How does international experience stack up for Indians applying to top MBA programs? You are usually best placed if you have spent a few months or over a year abroad, preferably outside Asia and the Middle East, as these geographies can sometimes be considered ‘Indianized’ (as a top European MBA admissions official told us).
Is there hope if you have no international experience at all? Of course. International exposure and awareness can be demonstrated through several other avenues as well. Working in a global team is the weakest of them (think about it – everyone works in a global team today – and the pandemic has further accelerated that). Earlier this year, Ishita Bhatia (identity protected), a Google employee, was able to secure admission to INSEAD despite having no professional international experience at all. She was able to demonstrate how her growing up experiences, internships, and projects had given her exposure to people from many nationalities, and how this had shaped her global viewpoints. She was also able to show high cultural intelligence, and the ability to adapt to new situations, which helped her show INSEAD that she would be a great fit with the class.

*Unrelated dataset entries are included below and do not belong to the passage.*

(** ** The temp file name: timestamps are never confused *)

Lemma month_loop_spec rd : 0 <= rd <= 365 ->
  let '(m, rd') := month_loop months 0 rd in
  1 <= m <= 12 /\ 0 <= rd' < 31 /\ rd = cum m + rd' /\ (11 <= m -> 306 <= rd).
Proof.
  intros H. unfold months; cbn [month_loop].
  repeat match goal with
  | |- context [if ?a <? ?c then _ else _] => destruct (Z.ltb_spec a c)
  end; repeat match goal with |- context [cum ?m] => let v := eval vm_compute in (cum m) in change (cum m) with v end; lia.
Qed.

Ltac quot_facts a k :=
  pose proof (Z.quot_rem' a k); pose proof (Z.rem_bound_abs a k ltac:(lia)).

Ltac quot_facts_pos a k :=
  pose proof (Z.quot_rem' a k); pose proof (Z.rem_bound_pos a k ltac:(lia) ltac:(lia)).

Lemma civil_spec d : - LEAPOCH <= d < 2921880 ->
  let '(y, m, md) := civil d in
  0 <= y <= 9999 /\ 1 <= m <= 12 /\ 1 <= md <= 31 /\ days_from_civil y m md = d.
Proof.
  intros Hd. unfold LEAPOCH in Hd.
  unfold civil, DAYS_PER_400Y, DAYS_PER_100Y, DAYS_PER_4Y.
  change (365 * 400 + 97) with 146097. change (365 * 100 + 24) with 36524.
  change (365 * 4 + 1) with 1461.
  quot_facts d 146097.
  set (qc0 := Z.quot d 146097) in *. set (r0 := Z.rem d 146097) in *.
  clearbody qc0 r0.
  assert (exists qc r1, -1 <= qc <= 19 /\ 0 <= r1 < 146097 /\ d = 146097 * qc + r1 /\
     (if r0 <? 0 then (qc0 - 1, r0 + 146097) else (qc0, r0)) = (qc, r1)) as (qc & r1 & Hqc & Hr1 & Hd1 & ->).
  { destruct (Z.ltb_spec r0 0); [exists (qc0 - 1), (r0 + 146097) | exists qc0, r0];
    (split; [lia|split; [lia|split; [lia|reflexivity]]]). }
  cbv zeta iota beta.
  quot_facts_pos r1 36524.
  set (c0 := Z.quot r1 36524) in *. set (s0 := Z.rem r1 36524) in *. clearbody c0 s0.
  assert (exists c, 0 <= c <= 3 /\ 0 <= r1 - c * 36524 <= 36524 /\
    (if c0 =? 4 then c0 - 1 else c0) = c) as (c & Hc & Hr2 & ->).
  { destruct (Z.eqb_spec c0 4); [exists (c0 - 1) | exists c0]; (split; [lia|split; [lia|reflexivity]]). }
  remember (r1 - c * 36524) as r2 eqn:Er2.
  quot_facts_pos r2 1461.
  set (q0 := Z.quot r2 1461) in *. set (s1 := Z.rem r2 1461) in *. clearbody q0 s1.
  assert (exists q, 0 <= q <= 24 /\ 0 <= r2 - q * 1461 <= 1460 /\
    (if q0 =? 25 then q0 - 1 else q0) = q) as (q & Hq & Hr3 & ->).
  { destruct (Z.eqb_spec q0 25); [exists (q0 - 1) | exists q0]; (split; [lia|split; [lia|reflexivity]]). }
  remember (r2 - q * 1461) as r3 eqn:Er3.
  quot_facts_pos r3 365.
  set (y0 := Z.quot r3 365) in *. set (s2 := Z.rem r3 365) in *. clearbody y0 s2.
  assert (exists r, 0 <= r <= 3 /\ 0 <= r3 - r * 365 <= 365 /\
    (if y0 =? 4 then y0 - 1 else y0) = r) as (r & Hr & Hr4 & ->).
  { destruct (Z.eqb_spec y0 4); [exists (y0 - 1) | exists y0]; (split; [lia|split; [lia|reflexivity]]). }
  remember (r3 - r * 365) as r4 eqn:Er4.
  pose proof (month_loop_spec r4 Hr4) as HM.
  destruct (month_loop months 0 r4) as [mon r5].
  destruct HM as (Hmon & Hr5 & Hcum & H306).
  assert (E4 : (r + 4 * q + 100 * c + 400 * qc) / 4 = 100 * qc + 25 * c + q)
    by (symmetry; apply Z.div_unique with r; lia).
  assert (E100 : (r + 4 * q + 100 * c + 400 * qc) / 100 = 4 * qc + c)
    by (symmetry; apply Z.div_unique with (r + 4 * q); lia).
  assert (E400 : (r + 4 * q + 100 * c + 400 * qc) / 400 = qc)
    by (symmetry; apply Z.div_unique with (r + 4 * q + 100 * c); lia).
  unfold days_from_civil.
  destruct (Z.ltb_spec 12 (mon + 2)).
  - destruct (Z.leb_spec (mon - 10) 2); [|lia].
    replace (2000 + r + 4 * q + 100 * c + 400 * qc + 1 - 2001)
      with (r + 4 * q + 100 * c + 400 * qc) by lia.
    replace (mon - 10 + 10) with mon by lia.
    rewrite E4, E100, E400. repeat split; try lia.
  - destruct (Z.leb_spec (mon + 2) 2); [lia|].
    replace (2000 + r + 4 * q + 100 * c + 400 * qc - 2000)
      with (r + 4 * q + 100 * c + 400 * qc) by lia.
    replace (mon + 2 - 2) with mon by lia.
    rewrite E4, E100, E400. repeat split; try lia.
Qed.

Lemma dm_eq x y k : 0 < k -> x / k = y / k -> x mod k = y mod k -> x = y.
Proof. intros Hk H1 H2. rewrite (Z.div_mod x k), (Z.div_mod y k) by lia. congruence. Qed.

Lemma dd_eq x y k m km : 0 < k -> 0 < m -> km = k * m ->
  x / km = y / km -> x / k mod m = y / k mod m -> x / k = y / k.
Proof.
  intros Hk Hm -> H1 H2. apply (dm_eq _ _ m); [lia| |exact H2].
  rewrite !Z.div_div by lia. exact H1.
Qed.

Lemma nanos_digits_inj n1 n2 :
  n1 / 100000000 = n2 / 100000000 -> n1 / 10000000 mod 10 = n2 / 10000000 mod 10 ->
  n1 / 1000000 mod 10 = n2 / 1000000 mod 10 -> n1 / 100000 mod 10 = n2 / 100000 mod 10 ->
  n1 / 10000 mod 10 = n2 / 10000 mod 10 -> n1 / 1000 mod 10 = n2 / 1000 mod 10 ->
  n1 / 100 mod 10 = n2 / 100 mod 10 -> n1 / 10 mod 10 = n2 / 10 mod 10 ->
  n1 mod 10 = n2 mod 10 -> n1 = n2.
Proof.
  intros H8 H7 H6 H5 H4 H3 H2 H1 H0.
  apply dd_eq with (m := 10) (km := 100000000) in H7; [|lia..].
  apply dd_eq with (m := 10) (km := 10000000) in H6; [|lia..].
  apply dd_eq with (m := 10) (km := 1000000) in H5; [|lia..].
  apply dd_eq with (m := 10) (km := 100000) in H4; [|lia..].
  apply dd_eq with (m := 10) (km := 10000) in H3; [|lia..].
  apply dd_eq with (m := 10) (km := 1000) in H2; [|lia..].
  apply dd_eq with (m := 10) (km := 100) in H1; [|lia..].
  exact (dm_eq _ _ 10 ltac:(lia) H1 H0).
Qed.

Lemma year_digits_inj y1 y2 :
  y1 / 1000 = y2 / 1000 -> y1 / 100 mod 10 = y2 / 100 mod 10 ->
  y1 / 10 mod 10 = y2 / 10 mod 10 -> y1 mod 10 = y2 mod 10 -> y1 = y2.
Proof.
  intros H3 H2 H1 H0.
  apply dd_eq with (m := 10) (km := 1000) in H2; [|lia..].
  apply dd_eq with (m := 10) (km := 100) in H1; [|lia..].
  exact (dm_eq _ _ 10 ltac:(lia) H1 H0).
Qed.

Lemma sod_digits_inj s1 s2 :
  s1 / 3600 / 10 = s2 / 3600 / 10 -> s1 / 3600 mod 10 = s2 / 3600 mod 10 ->
  s1 / 60 / 10 mod 6 = s2 / 60 / 10 mod 6 -> s1 / 60 mod 10 = s2 / 60 mod 10 ->
  s1 / 10 mod 6 = s2 / 10 mod 6 -> s1 mod 10 = s2 mod 10 -> s1 = s2.
Proof.
  intros H5 H4 H3 H2 H1 H0.
  assert (E3600 : s1 / 3600 = s2 / 3600) by exact (dm_eq _ _ 10 ltac:(lia) H5 H4).
  assert (E600 : s1 / 60 / 10 = s2 / 60 / 10).
  { apply (dm_eq _ _ 6); [lia| |exact H3]. rewrite !Z.div_div by lia. exact E3600. }
  assert (E60 : s1 / 60 = s2 / 60) by exact (dm_eq _ _ 10 ltac:(lia) E600 H2).
  assert (E10 : s1 / 10 = s2 / 10).
  { apply (dm_eq _ _ 6); [lia| |exact H1]. rewrite !Z.div_div by lia. exact E60. }
  exact (dm_eq _ _ 10 ltac:(lia) E10 H0).
Qed.

Lemma digit_small x : 0 <= x < 10 -> digit x = 48 + x.
Proof.
  intros H. unfold digit. rewrite (Z.mod_small x 256) by lia.
  apply Z.mod_small. lia.
Qed.

Lemma digit_inj x y : 0 <= x < 10 -> 0 <= y < 10 -> digit x = digit y -> x = y.
Proof. intros Hx Hy. rewrite !digit_small by assumption. lia. Qed.

Lemma slug_go_digit p x r : 0 <= x < 10 ->
  slug_go p (digit x :: r) = digit x :: slug_go false r.
Proof.
  intros H. rewrite digit_small by exact H. cbn [slug_go].
  destruct (Z.leb_spec 97 (48 + x)); [lia|].
  destruct (Z.leb_spec 48 (48 + x)); [|lia].
  destruct (Z.leb_spec (48 + x) 57); [|lia]. reflexivity.
Qed.

Lemma civil_inj d1 d2 : - LEAPOCH <= d1 < 2921880 -> - LEAPOCH <= d2 < 2921880 ->
  civil d1 = civil d2 -> d1 = d2.
Proof.
  intros H1 H2 E. pose proof (civil_spec d1 H1) as S1. pose proof (civil_spec d2 H2) as S2.
  rewrite E in S1. destruct (civil d2) as [[y m] md].
  destruct S1 as (_ & _ & _ & <-). destruct S2 as (_ & _ & _ & <-). reflexivity.
Qed.

Ltac dig_range :=
  first
  [ match goal with |- 0 <= ?a mod ?k < 10 =>
      pose proof (Z.mod_pos_bound a k ltac:(lia)); lia end
  | match goal with |- 0 <= ?a / ?k / ?j < 10 => rewrite Z.div_div by lia end; dig_range
  | match goal with |- 0 <= ?a / ?k < 10 =>
      split; [apply Z.div_pos; lia | apply Z.div_lt_upper_bound; lia] end ].

Lemma slug_go_45 r : slug_go false (45 :: r) = 45 :: slug_go true r.
Proof. reflexivity. Qed.
Lemma slug_go_58 r : slug_go false (58 :: r) = 45 :: slug_go true r.
Proof. reflexivity. Qed.
Lemma slug_go_46 r : slug_go false (46 :: r) = 45 :: slug_go true r.
Proof. reflexivity. Qed.
Lemma slug_go_84 r : slug_go false (84 :: r) = 116 :: slug_go false r.
Proof. reflexivity. Qed.
Lemma slug_go_90 r : slug_go false (90 :: r) = 122 :: slug_go false r.
Proof. reflexivity. Qed.

Lemma slugify_ends_z s v : slug_go true s = v -> hd_error (rev v) = Some 122 ->
  slugify s = v.
Proof.
  intros H Hl. unfold slugify. rewrite H.
  destruct (rev v) as [|x r]; [discriminate|]. injection Hl as ->. reflexivity.
Qed.

Lemma format_rfc3339_slug t : 0 <= st_secs t < 253402300800 -> SystemTime_wf t ->
  exists year mon mday rfc,
    civil (st_secs t / 86400 - LEAPOCH) = (year, mon, mday) /\
    format_rfc3339 t = Some rfc /\
    slugify rfc = rfc_slug year mon mday (st_secs t mod 86400) (st_nanos t).
Proof.
  intros Hs Hn. destruct t as [secs nanos]; unfold SystemTime_wf in Hn; cbn in *.
  pose proof (civil_spec (secs / 86400 - LEAPOCH)) as HC.
  destruct (civil (secs / 86400 - LEAPOCH)) as [[year mon] mday] eqn:Ec.
  destruct HC as (Hy & Hm & Hmd & _).
  { unfold LEAPOCH. split.
    - assert (0 <= secs / 86400) by (apply Z.div_pos; lia). lia.
    - assert (secs / 86400 < 2932897) by (apply Z.div_lt_upper_bound; lia). lia. }
  pose proof (Z.mod_pos_bound secs 86400 ltac:(lia)) as Hsod.
  set (sod := secs mod 86400) in *.
  unfold format_rfc3339; cbn [st_secs st_nanos].
  destruct (Z.ltb_spec secs 0); [lia|]. destruct (Z.leb_spec 253402300800 secs); [lia|].
  rewrite Ec. fold sod.
  exists year, mon, mday.
  unfold rfc_slug.
  destruct (Z.eqb_spec nanos 0).
  - eexists; split; [reflexivity|split; [reflexivity|]].
    apply slugify_ends_z; cbn [app].
    + repeat first [ rewrite slug_go_digit by dig_range | rewrite slug_go_45
                   | rewrite slug_go_58 | rewrite slug_go_46 | rewrite slug_go_84
                   | rewrite slug_go_90 ].
      reflexivity.
    + reflexivity.
  - eexists; split; [reflexivity|split; [reflexivity|]].
    apply slugify_ends_z; cbn [app].
    + repeat first [ rewrite slug_go_digit by dig_range | rewrite slug_go_45
                   | rewrite slug_go_58 | rewrite slug_go_46 | rewrite slug_go_84
                   | rewrite slug_go_90 ].
      reflexivity.
    + reflexivity.
Qed.

Lemma rfc_slug_inj y1 m1 d1 s1 n1 y2 m2 d2 s2 n2 :
  0 <= y1 <= 9999 -> 1 <= m1 <= 12 -> 1 <= d1 <= 31 -> 0 <= s1 < 86400 ->
  0 <= n1 < 1000000000 ->
  0 <= y2 <= 9999 -> 1 <= m2 <= 12 -> 1 <= d2 <= 31 -> 0 <= s2 < 86400 ->
  0 <= n2 < 1000000000 ->
  rfc_slug y1 m1 d1 s1 n1 = rfc_slug y2 m2 d2 s2 n2 ->
  y1 = y2 /\ m1 = m2 /\ d1 = d2 /\ s1 = s2 /\ n1 = n2.
Proof.
  intros Hy1 Hm1 Hd1 Hs1 Hn1 Hy2 Hm2 Hd2 Hs2 Hn2 H. unfold rfc_slug in H.
  destruct (Z.eqb_spec n1 0), (Z.eqb_spec n2 0); cbn [app] in H;
    try (apply (f_equal (@length Z)) in H; discriminate H);
    injection H; intros;
    repeat match goal with
    | E : digit ?a = digit ?c |- _ =>
        apply digit_inj in E; [|dig_range|dig_range]
    end;
    (split; [apply year_digits_inj; assumption|]);
    (split; [apply (dm_eq _ _ 10); [lia|assumption..]|]);
    (split; [apply (dm_eq _ _ 10); [lia|assumption..]|]);
    (split; [apply sod_digits_inj; assumption|]);
    try lia; apply nanos_digits_inj; assumption.
Qed.
(** X19. The security log and the compliance log are never sent in clear:
    in an environment without an encryption key [logSecurityEvent] and
    [logComplianceEvent] reject with the missing-key error and leave the
    world as it was, so that no call is made on the ledger. *)
Theorem encrypted_loggers_need_key (topicIds : TopicIds) (w : World) :
  truthy (HCS_ENCRYPTION_KEY w) = false ->
  (forall topic securityEvent,
      security_topic topicIds = Some topic ->
      TopicId_fromString topic = inr topic ->
      exists tr,
        logSecurityEvent TopicId_fromString JSON_stringify aes_256_gcm
                         topicIds securityEvent w
        = (Rejected missing_key, tr, w))
  /\ (forall topic complianceEvent,
         compliance_topic topicIds = Some topic ->
         TopicId_fromString topic = inr topic ->
         exists tr,
           logComplianceEvent TopicId_fromString JSON_stringify aes_256_gcm
                              topicIds complianceEvent w
           = (Rejected missing_key, tr, w)).
Proof.
  intros Hkey. split.
  - intros topic securityEvent Hcfg Htopic.
    unfold logSecurityEvent. rewrite Hcfg. cbv zeta.
    unfold submitMessage, Services.with_retry.
    rewrite (@RetryProps.service_constant_failure _ _ _ w missing_key).
    + eexists. reflexivity.
    + unfold submitMessage_operation, bind. rewrite Htopic. cbn [ret].
      now rewrite Hkey.
  - intros topic complianceEvent Hcfg Htopic.
    now apply (@AuditProps.compliance_event_needs_key
                 TopicId_fromString JSON_stringify aes_256_gcm topicIds topic).
Qed.

(** X25. The key is looked for inside the retried closure, so a missing
    key is treated as a transient fault: the executor runs the closure three
    times, warning and waiting 2000 ms and then 4000 ms in between, before
    the missing-key error reaches the caller, six seconds after the call. *)
Theorem missing_key_is_retried topicId topic msg w :
  TopicId_fromString topicId = inr topic ->
  truthy (HCS_ENCRYPTION_KEY w) = false ->
  submitMessage TopicId_fromString JSON_stringify aes_256_gcm topicId msg (Some true) w
  = (Rejected (Rethrown missing_key),
     ContractReadings.three_attempts "Missing HCS_ENCRYPTION_KEY in environment", w)
  /\ invocations (ContractReadings.three_attempts "Missing HCS_ENCRYPTION_KEY in environment")
     = 3%nat
  /\ RetryReadings.total_delay
       (ContractReadings.three_attempts "Missing HCS_ENCRYPTION_KEY in environment")
     = 6000.
Proof.
  intros Htopic Hkey. split; [|split; reflexivity].
  unfold submitMessage, Services.with_retry.
  apply (@RetryProps.service_constant_failure _ _ _ w missing_key).
  unfold submitMessage_operation, bind. rewrite Htopic. cbn [ret].
  now rewrite Hkey.
Qed.
End Service.
(** [CommandLog::append]: push, then the best-effort persistence. The file
    is opened with [create(true).append(true)]; the [BufWriter] is flushed
    when dropped, and every error on this path is discarded. *)
Definition append (d : Disk) (l : CommandLog C) (e : LogEntry C) : CommandLog C * Disk :=
  let l' := mkLog (entries l ++ [e]) (auto_persist l) (persist_path l) in
  if auto_persist l then
    match persist_path l with
    | Some p =>
        if open_fault d p then (l', d)
        else
          let old := match files d p with Some t => t | None => [] end in
          let d1 := set_file d p old in
          match entry_to_json e with
          | Some json =>
              if write_fault d1 p then (l', d1) else (l', set_file d1 p (old ++ line_of json))
          | None => (l', d1)
          end
    | None => (l', d)
    end
  else (l', d).

(** [CommandLog::log_success] / [CommandLog::log_failure] *)
Definition log_success (d : Disk) (l : CommandLog C) (c : C) (m : CommandMeta) :=
  append d l (success c m).
Definition log_failure (d : Disk) (l : CommandLog C) (c : C) (m : CommandMeta) :=
  append d l (failed c m).

Definition len (l : CommandLog C) : nat := List.length (entries l).

(** [CommandLog::get_by_id]: [self.entries.iter().find(|e| e.meta.id == id)]. *)
Definition get_by_id (l : CommandLog C) (i : CommandId) : option (LogEntry C) :=
  find (fun e => N.eqb (id (e_meta e)) i) (entries l).

(** [CommandLog::successes] *)
Definition successes (l : CommandLog C) : list (LogEntry C) :=
  filter (fun e => succeeded e) (entries l).

(** [CommandLog::failures]: [filter(|e| !e.succeeded)]. *)
Definition failures (l : CommandLog C) : list (LogEntry C) :=
  filter (fun e => negb (succeeded e)) (entries l).

(** [CommandLog::clear]: only the entries are dropped. *)
Definition clear (l : CommandLog C) : CommandLog C :=
  mkLog [] (auto_persist l) (persist_path l).

Definition is_empty (l : CommandLog C) : bool :=
  match entries l with [] => true | _ => false end.

(** A sequence of [log_success] ([true]) / [log_failure] ([false]) calls. *)
Fixpoint log_all (d : Disk) (l : CommandLog C) (calls : list (bool * C * CommandMeta))
  : CommandLog C * Disk :=
  match calls with
  | [] => (l, d)
  | (ok, c, m) :: rest =>
      let (l1, d1) := if ok then log_success d l c m else log_failure d l c m in
      log_all d1 l1 rest
  end.

(** The entry each such call appends. *)
Definition call_entry (x : bool * C * CommandMeta) : LogEntry C :=
  match x with (ok, c, m) => mkEntry c m ok end.

(** [CommandLog::in_frame_range]:
    [e.meta.frame.map(|f| f >= start && f <= end).unwrap_or(false)]. *)
Definition in_frame_range (l : CommandLog C) (start end_ : N) : list (LogEntry C) :=
  filter (fun e => match frame (e_meta e) with
                   | Some f => (start <=? f) && (f <=? end_)
                   | None => false
                   end) (entries l).

(** [CommandLog::save_to_file]: [File::create] truncates; each entry is
    serialized and written as a line into the [BufWriter]; a serialization
    error returns early, and the writer then flushes what it buffered when
    dropped; otherwise [writer.flush()?]. *)
Fixpoint write_lines (es : list (LogEntry C)) : Text * option IoError :=
  match es with
  | [] => ([], None)
  | e :: rest =>
      match entry_to_json e with
      | None => ([], Some ErrInvalidData)
      | Some json =>
          let (buf, err) := write_lines rest in (line_of json ++ buf, err)
      end
  end.

Definition save_to_file (d : Disk) (l : CommandLog C) (p : string) : result unit IoError * Disk :=
  if open_fault d p then (Err ErrOpen, d)
  else
    let d1 := set_file d p [] in
    let (buf, err) := write_lines (entries l) in
    let d2 := if write_fault d1 p then d1 else set_file d1 p buf in
    match err with
    | Some e => (Err e, d2)
    | None => if write_fault d1 p then (Err ErrWrite, d2) else (Ok tt, d2)
    end.

(** [BufRead::lines]: split at each newline, dropping the newline and a
    carriage return just before it; a last line without newline is kept
    when not empty. [cur] holds the current line in reverse. *)
Definition strip_cr (line_rev : Text) : Text :=
  match line_rev with
  | a :: r => if Ascii.eqb a cr then rev r else rev line_rev
  | [] => []
  end.

Fixpoint lines_aux (t cur : Text) : list Text :=
  match t with
  | [] => match cur with [] => [] | _ => [rev cur] end
  | a :: rest =>
      if Ascii.eqb a newline then strip_cr cur :: lines_aux rest []
      else lines_aux rest (a :: cur)
  end.

Definition lines (t : Text) : list Text := lines_aux t [].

Similarly, Aman Agarwal (identity protected), an IIT graduate with no professional international experience at all, was successfully able to demonstrate to Kellogg how his participation in a few international conferences, his student exchange program during his IIT days, and the pro bono work he was doing for an international NGO gave him strong global awareness and understanding.
Myth 1 – Average GMAT scores are a good approximation for competitiveness of Indian MBA applicants at top MBA programs: While average GMAT scores at many top schools have actually declined at top MBA programs this year, the GMAT remains an important criteria for all top schools. Waivers were available at most top MBA programs in 2020, and some running to early 2021, but this is expected to speedily decrease as the pandemic sweeps down, given the arrival of mass vaccinations.
Many Indian candidates unfortunately still choose business schools according to average GMAT scores reported by them. The Darden MBA now has an average GMAT of 703, so a GMAT of 710 should be competitive, right? Wrong.
This is the average GMAT score reported for the entire class, and not for the geography or category you are applying from. A good rule of thumb for Indian applicants is to add 20 points to the average, and maybe a bit more, if one is from a competitive category such as the Indian IT male category.
Wait a minute! Aren’t GMAT scores only ‘a part of the picture’, and can’t you make up for those mere 20-30 extra GMAT points through diversity, professional accomplishment, and strong academics? In some cases, you very much can, but judging by averages, a top school probably has plenty of candidates like you (remember, the Indian applicant pool is laaarge), without the handicap of an average/low GMAT score. If you’re applying to a sub-15 school, this factor may be more important. This year, we had Neha Kamath (identity protected), who made it to a top 20 program without a GMAT score, with a $70k+ scholarship. What worked for her? Diversity in her profile, her personal branding (she spent a lot of time working on the right stories), and crystal clear goals that were a great fit with her target programs.
While the Indian MBA applicant pool is large and competitive, you can absolutely do very well in it and become a top MBA admit. Your job is to differentiate yourself in your own pool, not in the general MBA applicant pool. Be positive, confident, and strong, and go for it!